### WHAT THE TASK ASKS:
Find the line below that contains "flag never stays". Transcribe it and every line after it exactly, adding nothing.

### MATERIAL FOR THE TASK:

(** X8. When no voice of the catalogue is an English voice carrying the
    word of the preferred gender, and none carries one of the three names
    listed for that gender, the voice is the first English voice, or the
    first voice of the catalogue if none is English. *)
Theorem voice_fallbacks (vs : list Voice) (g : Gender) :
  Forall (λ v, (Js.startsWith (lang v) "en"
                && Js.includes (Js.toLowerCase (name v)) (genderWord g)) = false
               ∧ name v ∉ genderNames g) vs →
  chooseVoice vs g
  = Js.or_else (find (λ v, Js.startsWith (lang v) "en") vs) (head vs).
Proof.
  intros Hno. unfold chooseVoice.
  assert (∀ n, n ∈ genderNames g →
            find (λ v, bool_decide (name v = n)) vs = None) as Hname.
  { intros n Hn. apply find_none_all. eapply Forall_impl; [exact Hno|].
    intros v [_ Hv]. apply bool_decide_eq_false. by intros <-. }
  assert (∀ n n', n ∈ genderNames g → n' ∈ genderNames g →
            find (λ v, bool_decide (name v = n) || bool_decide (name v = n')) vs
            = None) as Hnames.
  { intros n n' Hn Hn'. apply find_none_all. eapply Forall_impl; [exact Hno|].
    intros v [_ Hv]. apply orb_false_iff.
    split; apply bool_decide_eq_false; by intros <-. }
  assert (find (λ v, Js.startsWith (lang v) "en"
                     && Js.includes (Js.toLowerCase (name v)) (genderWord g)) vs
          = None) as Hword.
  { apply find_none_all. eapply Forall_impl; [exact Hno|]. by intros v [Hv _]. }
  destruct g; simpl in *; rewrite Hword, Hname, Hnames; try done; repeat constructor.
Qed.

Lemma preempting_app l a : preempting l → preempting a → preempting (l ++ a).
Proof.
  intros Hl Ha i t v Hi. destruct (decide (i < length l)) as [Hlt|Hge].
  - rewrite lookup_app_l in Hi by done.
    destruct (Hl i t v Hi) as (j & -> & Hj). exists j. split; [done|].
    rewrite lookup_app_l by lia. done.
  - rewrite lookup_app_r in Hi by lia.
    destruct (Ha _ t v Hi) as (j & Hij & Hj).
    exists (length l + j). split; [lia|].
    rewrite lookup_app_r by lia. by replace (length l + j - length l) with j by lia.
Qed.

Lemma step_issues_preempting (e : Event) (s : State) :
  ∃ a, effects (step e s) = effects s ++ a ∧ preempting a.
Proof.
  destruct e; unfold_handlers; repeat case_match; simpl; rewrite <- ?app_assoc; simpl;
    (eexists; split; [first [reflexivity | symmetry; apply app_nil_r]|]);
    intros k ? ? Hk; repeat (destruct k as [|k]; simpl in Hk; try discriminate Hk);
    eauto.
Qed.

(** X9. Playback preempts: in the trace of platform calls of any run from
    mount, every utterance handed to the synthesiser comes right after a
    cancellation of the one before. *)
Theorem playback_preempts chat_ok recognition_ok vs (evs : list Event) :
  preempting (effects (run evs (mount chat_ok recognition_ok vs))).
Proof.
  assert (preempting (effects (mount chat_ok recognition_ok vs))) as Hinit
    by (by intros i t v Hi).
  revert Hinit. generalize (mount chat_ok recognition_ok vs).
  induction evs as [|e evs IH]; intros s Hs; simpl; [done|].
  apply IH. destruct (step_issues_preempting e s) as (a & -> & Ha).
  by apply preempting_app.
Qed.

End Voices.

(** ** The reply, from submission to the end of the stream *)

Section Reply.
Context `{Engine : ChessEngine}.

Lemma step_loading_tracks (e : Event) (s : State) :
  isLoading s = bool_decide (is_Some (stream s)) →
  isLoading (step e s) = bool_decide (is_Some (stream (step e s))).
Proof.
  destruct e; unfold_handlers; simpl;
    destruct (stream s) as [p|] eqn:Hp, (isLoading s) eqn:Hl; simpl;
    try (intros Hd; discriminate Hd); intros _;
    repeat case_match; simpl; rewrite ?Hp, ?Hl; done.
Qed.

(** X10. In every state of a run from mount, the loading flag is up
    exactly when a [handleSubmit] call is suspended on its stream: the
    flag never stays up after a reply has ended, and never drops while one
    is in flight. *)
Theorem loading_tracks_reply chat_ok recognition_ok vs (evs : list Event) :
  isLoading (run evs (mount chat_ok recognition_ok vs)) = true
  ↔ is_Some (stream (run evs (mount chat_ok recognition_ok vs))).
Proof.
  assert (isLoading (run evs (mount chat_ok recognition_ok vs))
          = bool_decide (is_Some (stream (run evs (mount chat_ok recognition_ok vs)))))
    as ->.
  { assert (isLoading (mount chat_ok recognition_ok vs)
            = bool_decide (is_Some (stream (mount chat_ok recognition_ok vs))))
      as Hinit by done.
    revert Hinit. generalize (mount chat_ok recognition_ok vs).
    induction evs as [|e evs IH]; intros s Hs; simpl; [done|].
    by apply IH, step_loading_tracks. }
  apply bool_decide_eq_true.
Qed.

### RESPONSE FOR THIS EXERCISE:
    flag never stays up after a reply has ended, and never drops while one
    is in flight. *)
Theorem loading_tracks_reply chat_ok recognition_ok vs (evs : list Event) :
  isLoading (run evs (mount chat_ok recognition_ok vs)) = true
  ↔ is_Some (stream (run evs (mount chat_ok recognition_ok vs))).
Proof.
  assert (isLoading (run evs (mount chat_ok recognition_ok vs))
          = bool_decide (is_Some (stream (run evs (mount chat_ok recognition_ok vs)))))
    as ->.
  { assert (isLoading (mount chat_ok recognition_ok vs)
            = bool_decide (is_Some (stream (mount chat_ok recognition_ok vs))))
      as Hinit by done.
    revert Hinit. generalize (mount chat_ok recognition_ok vs).
    induction evs as [|e evs IH]; intros s Hs; simpl; [done|].
    by apply IH, step_loading_tracks. }
  apply bool_decide_eq_true.
Qed.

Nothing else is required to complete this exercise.